### Dataset excerpts
══════════════════════════════
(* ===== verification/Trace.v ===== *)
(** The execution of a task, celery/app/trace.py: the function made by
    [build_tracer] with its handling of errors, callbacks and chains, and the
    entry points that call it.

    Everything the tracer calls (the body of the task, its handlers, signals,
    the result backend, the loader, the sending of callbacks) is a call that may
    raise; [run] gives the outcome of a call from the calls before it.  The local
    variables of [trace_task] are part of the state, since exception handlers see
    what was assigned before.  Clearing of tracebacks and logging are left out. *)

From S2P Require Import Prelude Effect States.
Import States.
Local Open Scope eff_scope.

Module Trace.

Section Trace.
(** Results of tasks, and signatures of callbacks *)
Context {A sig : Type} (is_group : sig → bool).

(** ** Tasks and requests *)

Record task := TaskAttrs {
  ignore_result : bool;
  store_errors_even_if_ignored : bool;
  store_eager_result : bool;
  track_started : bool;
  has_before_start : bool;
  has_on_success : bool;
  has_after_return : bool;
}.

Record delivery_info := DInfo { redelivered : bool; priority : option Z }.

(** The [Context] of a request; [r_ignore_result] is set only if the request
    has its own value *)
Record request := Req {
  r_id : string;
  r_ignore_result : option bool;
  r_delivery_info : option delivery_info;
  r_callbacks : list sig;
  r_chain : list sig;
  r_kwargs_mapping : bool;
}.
══════════════════════════════
Lines from the first one above through the line containing "variables of [trace_task]" are to be retyped exactly, both included, and nothing more.

### TASK OUTPUT
(* ===== verification/Trace.v ===== *)
(** The execution of a task, celery/app/trace.py: the function made by
    [build_tracer] with its handling of errors, callbacks and chains, and the
    entry points that call it.

    Everything the tracer calls (the body of the task, its handlers, signals,
    the result backend, the loader, the sending of callbacks) is a call that may
    raise; [run] gives the outcome of a call from the calls before it.  The local
    variables of [trace_task] are part of the state, since exception handlers see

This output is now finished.